Cancer du sein : Pourquoi l'Activité Physique peine-t-elle à s'inviter dans le parcours de soin ?
Malgré des preuves accablantes montrant que l'activité physique (AP) améliore la survie, réduit le risque de récidive et atténue la fatigue liée au cancer, son intégration systématique dans les soins de routine reste limitée. Une étude qualitative innovante a utilisé les modèles de sciences comportementales (COM-B et TDF) pour comprendre ce qui bloque réellement, tant du côté des patientes que des soignants.
1. Le défi du syndrome musculosquelettique (AIMSS)
Pour les femmes ménopausées atteintes d'un cancer du sein hormono-dépendant, le traitement par inhibiteurs de l'aromatase est la norme.
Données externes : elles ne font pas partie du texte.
(** Both colours occur, so the image has one bucket or two. *)
Lemma checkerboard_buckets :
  (list_to_set ((fun k => colorBucket (if Z.even (k mod w / cell + k / w / cell)
                                       then p0 else p1)) <$> seqZ 0 (w * h))
     : gset colorKey)
  = {[colorBucket p0]} ∪ {[colorBucket p1]}.
Proof.
  apply set_eq. intros k.
  rewrite elem_of_list_to_set, list_elem_of_fmap, elem_of_union, !elem_of_singleton.
  split.
  - intros (j & -> & _). destruct (Z.even _); auto.
  - intros [-> | ->].
    + exists 0. split; [|apply elem_of_seqZ; nia].
      rewrite Z.mod_0_l, Z.div_0_l by lia. by rewrite Z.div_0_l by lia.
    + destruct (decide (cell < w)) as [Hc | Hc].
      * exists cell. split; [|apply elem_of_seqZ; nia].
        rewrite Z.mod_small, (Z.div_small cell w) by lia.
        rewrite Z.div_same, Z.div_0_l by lia. done.
      * exists (cell * w). split; [|apply elem_of_seqZ; nia].
        rewrite Z.mod_mul, Z.div_mul by lia.
        rewrite Z.div_0_l, Z.div_same by lia. done.
Qed.

Lemma complexity_checkerboard :
  w <> 2 -> h <> 2 ->
  exists e t Y,
    calculateEdgeDensity img = Fin e /\ (0 <= e)%Q /\
    calculateTextureComplexity img = Fin t /\ (0 <= t)%Q /\
    calculateComplexity img = Fin Y /\
    (forall a, (a < 1)%Q ->
       (a < Y <->
        a < (if decide (colorBucket p0 = colorBucket p1) then 1 # 512 else 2 # 512)
              * (4 # 10) + e * (4 # 10) + t * (2 # 10))%Q) /\
    ((1 # 1280) <= Y)%Q.
Proof.
  intros Hw2 Hh2. unfold calculateComplexity. cbv zeta.
  unfold checkerboard at 3. rewrite colorVariance_imageOf by lia.
  rewrite checkerboard_buckets.
  destruct (calculateEdgeDensity_value img) as (e & -> & He & _).
  { cbn [width height checkerboard imageOf]. nia. }
  destruct (calculateTextureComplexity_shape img) as (t & -> & Ht & _).
  exists e, t. cbn [add mul].
  assert (Hk : (inject_Z (Z.of_nat (base.size
                 ({[colorBucket p0]} ∪ {[colorBucket p1]} : gset colorKey)))
               / inject_Z 512)%Q
               = ((if decide (colorBucket p0 = colorBucket p1)
                   then 1 # 1 else 2 # 1) / inject_Z 512)%Q).
  { destruct (decide _) as [-> | Hne].
    - by rewrite union_idemp_L, size_singleton.
    - rewrite size_union by set_solver. by rewrite !size_singleton. }
  rewrite Hk.
  match goal with
  | |- context [min (num 1) (max (num 0) (Fin ?X))] =>
      destruct (clamp_pos X) as (Y & -> & Hlt & Hle)
  end.
  { destruct (decide _); unfold Qdiv; change (/ inject_Z 512)%Q with (1 # 512)%Q; lra. }
  exists Y. split; [done|]. split; [done|]. split; [done|]. split; [done|].
  split; [done|]. split.
  - intros a Ha. rewrite (Hlt a Ha).
    destruct (decide _); unfold Qdiv; change (/ inject_Z 512)%Q with (1 # 512)%Q;
      split; lra.
  - apply Hle; [discriminate|].
    destruct (decide _); unfold Qdiv; change (/ inject_Z 512)%Q with (1 # 512)%Q; lra.
Qed.
(** [initializeSession()].  The inner [try] either returns from the
    function ([Some]) or falls through to the code after it ([None]). *)
Definition initializeSession : Op value :=
  try_catch
    ('(data, error) ← await GetSession;
     let session := data_session data in
     match error with
     | Some _ =>
         storedSession ← getStoredSession;
         if truthy storedSession then ret storedSession else ret null
     | None =>
         if truthy session then saveSession session;; ret session
         else
           storedSession ← getStoredSession;
           returned ←
             (refresh_token ← (if truthy storedSession
                               then prop storedSession "refresh_token"
                               else ret undefined);
              if truthy storedSession && truthy refresh_token then
                try_catch
                  ('(refreshed, refreshError) ← await (RefreshSession refresh_token);
                   let refreshedSession := data_session refreshed in
                   match refreshError with
                   | Some _ => clearSession;; ret (Some null)
                   | None =>
                       if truthy refreshedSession
                       then saveSession refreshedSession;; ret (Some refreshedSession)
                       else ret None
                   end)
                  (fun _ => ret (Some storedSession))
              else ret None);
           match returned with
           | Some result => ret result
           | None => ret null
           end
     end)
    (fun _ =>
       storedSession ← getStoredSession;
       if truthy storedSession then ret storedSession
       else clearSession;; ret null).

(** ** [authService] *)

(** The metadata [signUp] sends with the credentials. *)
Definition signUp_metadata (email : string) (fullName : option string)
    (timezone created_at : string) : list (string * json) :=
  let name := match fullName with
              | Some (String _ _ as given) => given
              | _ => before_at email
              end in
  [("full_name", JStr name);
   ("avatar_url",
    JStr ("https://ui-avatars.com/api/?name=" +:+ encodeURIComponent name
          +:+ "&size=200&background=random"));
   ("bio", JStr "");
   ("location", JStr "");
   ("website", JStr "");
   ("company", JStr "");
   ("twitter_username", JStr "");
   ("github_username", JStr "");
   ("email_notifications", JBool true);
   ("marketing_emails", JBool false);
   ("security_alerts", JBool true);
   ("two_factor_enabled", JBool false);
   ("theme", JStr "system");
   ("language", JStr "en");
   ("timezone", JStr timezone);
   ("date_format", JStr "MM/DD/YYYY");
   ("created_at", JStr created_at)].
(** Operations arrive in backend form already: there is no frontend
    action to convert. *)
#[global] Instance referenceImports : Imports := {|
  FrontendAction := Empty_set;
  toBackendAction := fun _ a => match a with end;
  ensureNumber := ensureNumberRef;
  findInsertionIndex := findInsertionIndexRef
|}.

(** ** Instances, histories and the vocabulary of the properties *)

(** Running a method for its final fields. *)
Definition fields {A} (r : Outcome A * State) : State := snd r.

(** [state.addChange(batch)] on an instance, keeping the instance. *)
Definition submit `{Imports} (cs : list Change) (st : State) : State :=
  fields (addChange cs st).

(** Submitting the batches one after the other. *)
Definition submitAll `{Imports} (batches : list (list Change)) (st : State) : State :=
  foldl (fun st cs => submit cs st) st batches.

Definition initial `{Imports} : State := fields (newState []).

(** The total order of the log: clock first, then the site token. *)
Definition changeLe {A} (a b : Change_ A) : Prop :=
  clock a < clock b \/ (clock a = clock b /\ String.leb (pid a) (pid b) = true).

(** What [addChange] hands back once the apply pass is over. *)
Definition returning {A} (a : A) (r : Outcome unit * State) : Outcome A * State :=
  match r with
  | (Returned _, st) => (Returned a, st)
  | (Threw e, st) => (Threw e, st)
  end.

(** The instances a program can hold: built by the constructor and driven
    by [addChange], whether a call returned or threw. *)
Inductive reachable `{Imports} : State -> Prop :=
| reachable_new cs r st :
    newState cs = (r, st) -> reachable st
| reachable_add cs st r st' :
    reachable st -> addChange cs st = (r, st') -> reachable st'.

(** The fields of the instance when [addChange] starts its apply pass:
    the batch is seen and in the log, and a rebuild has emptied the
    store. *)
Definition staged `{Imports} (st : State) (cs : list Change) : State :=
  let batch := accepted st cs in
  let seen' := list_to_set (toID <$> batch) ∪ _seen st in
  match batch with
  | [] => set_seen seen' st
  | first :: _ =>
      if this_clock st <? clock first
      then mkState (objects st) seen' (default 0 (clock <$> last batch))
                   (changes st ++ batch)
      else mkState emptyObjects seen' (this_clock st)
                   (sort changeSortCompare (changes st ++ batch))
  end.

(** The operations that apply pass goes through: the batch on the fast
    path, the whole log on a rebuild. *)
Definition pass `{Imports} (st : State) (cs : list Change) : list BackendChange :=
  let batch := accepted st cs in
  match batch with
  | [] => []
  | first :: _ =>
      if this_clock st <? clock first then batch
      else sort changeSortCompare (changes st ++ batch)
  end.

(** The operation introduces a container under the identity [c]. *)
Definition creates (a : BackendAction) (c : ID) : bool :=
  let creating (item : BackendPrimitive) :=
    bool_decide (item_name item = c) && negb (bool_decide (item_kind item = OTHER)) in
  match a with
  | Assign a => creating (a_item a)
  | ListAssign a => creating (la_item a)
  | Insert a => creating (i_item a)
  | Delete _ => false
  end.

(** The operation assigns key [k] of container [c]. *)
Definition assigns (a : BackendAction) (c : ID) (k : Index) : bool :=
  match a with
  | Assign a => bool_decide (a_in a = c) && bool_decide (a_at a = k)
  | _ => false
  end.

(** The entry in physical slot [i] of a container: a key of a map, a
    position of a list. *)
Definition slot (o : MetaObject) (i : Index) : option Entry :=
  match o, i with
  | MMap m, _ => m !! i
  | MList l, IPos n => if n <? 0 then None else l !! Z.to_nat n
  | MList _, IKey _ => None
  end.

(** Two containers of one shape, with as many slots. *)
Definition sameShape (o o' : MetaObject) : Prop :=
  match o, o' with
  | MMap _, MMap _ => True
  | MList l, MList l' => length l = length l'
  | _, _ => False
  end.

(** No live entry of the container carries the identity [at_]. *)
Definition settled (at_ : ID) (o : MetaObject) : Prop :=
  forall i e, slot o i = Some e -> name e = Some at_ -> deleted e = true.

(** What a container [o'] keeps of a container [o]: the tombstoned
    entries of a list stay, flagged, in their order, and no slot goes; the
    keys of a map stay, and so does the tombstoned entry under every key
    that is not [exempt]. *)
Definition keeps (exempt : Index -> bool) (o o' : MetaObject) : Prop :=
  match o, o' with
  | MList l, MList l' =>
      filter (fun e => deleted e = true) l `sublist_of` l' /\
      (length l <= length l')%nat
  | MMap m, MMap m' =>
      (forall k, is_Some (m !! k) -> is_Some (m' !! k)) /\
      (forall k e, m !! k = Some e -> deleted e = true -> exempt k = false ->
         m' !! k = Some e)
  | _, _ => False
  end.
Cependant, environ 46 % d'entre elles souffrent du syndrome AIMSS (douleurs articulaires et musculaires induites), ce qui altère gravement leur qualité de vie et leur adhésion au traitement.
46 %
des patientes touchées par le syndrome AIMSS
Si l'activité physique adaptée est une solution clé pour soulager ces douleurs, elle est paradoxalement perçue comme un obstacle par les patientes qui craignent de souffrir davantage.
2. Les barrières : Entre idées reçues et manque de formation
L'étude identifie des freins majeurs qui expliquent pourquoi moins de la moitié des interventions basées sur les preuves sont adoptées en pratique.
Du côté des patientes
- Beaucoup confondent encore activité physique et performance sportive intense, ce qui génère une perception de « fardeau » supplémentaire.
- La kinésiophobie (peur que le mouvement aggrave les symptômes) et la perte de confiance après la fin des séances supervisées sont des obstacles psychologiques puissants.
Du côté des soignants
- Près de 90 % des oncologues s'estiment insuffisamment formés pour orienter correctement leurs patientes.
- Certains craignent qu'une recommandation trop directive soit perçue comme « autoritaire » ou moralisatrice par la patiente.
3. Les leviers : Vers une approche centrée sur la personne
Pour transformer l'essai, l'étude propose de restructurer le parcours de soin autour de plusieurs facilitateurs :
L'évaluation précoce
L'activité physique doit être discutée dès le début du parcours, au même titre que les traitements pharmacologiques.
Le rôle pivot de l'IPA
L'Infirmier en Pratique Avancée apparaît comme un acteur stratégique pour coordonner les soins, éduquer les patientes et assurer la transition entre l'hôpital et la pratique autonome à domicile.
Le soutien par les pairs
Le groupe et l'aspect ludique de l'activité (marches collectives, jeux) réduisent la perception de l'effort et renforcent le sentiment d'appartenance et d'identité au-delà de la maladie.
Les outils numériques hybrides
Les applications et podcasts sont plébiscités, à condition d'être co-conçus avec les patientes et intégrés dans une relation de soin humaine, plutôt que de servir de simples outils de surveillance.
L'insight clé à retenir
L'intégration réussie de l'activité physique ne repose pas seulement sur l'information, mais sur la gestion des transitions. Le moment le plus critique est le passage de la pratique supervisée à la pratique autonome, où la motivation et la confiance s'effondrent souvent. C'est là que le soutien relationnel et la coordination interdisciplinaire deviennent vitaux.
Sources
- Piazzon, N., et al. "Barriers and enablers to integrating physical activity in breast cancer care: A qualitative study using the TDF and COM-B model". Support Care Cancer, 2026.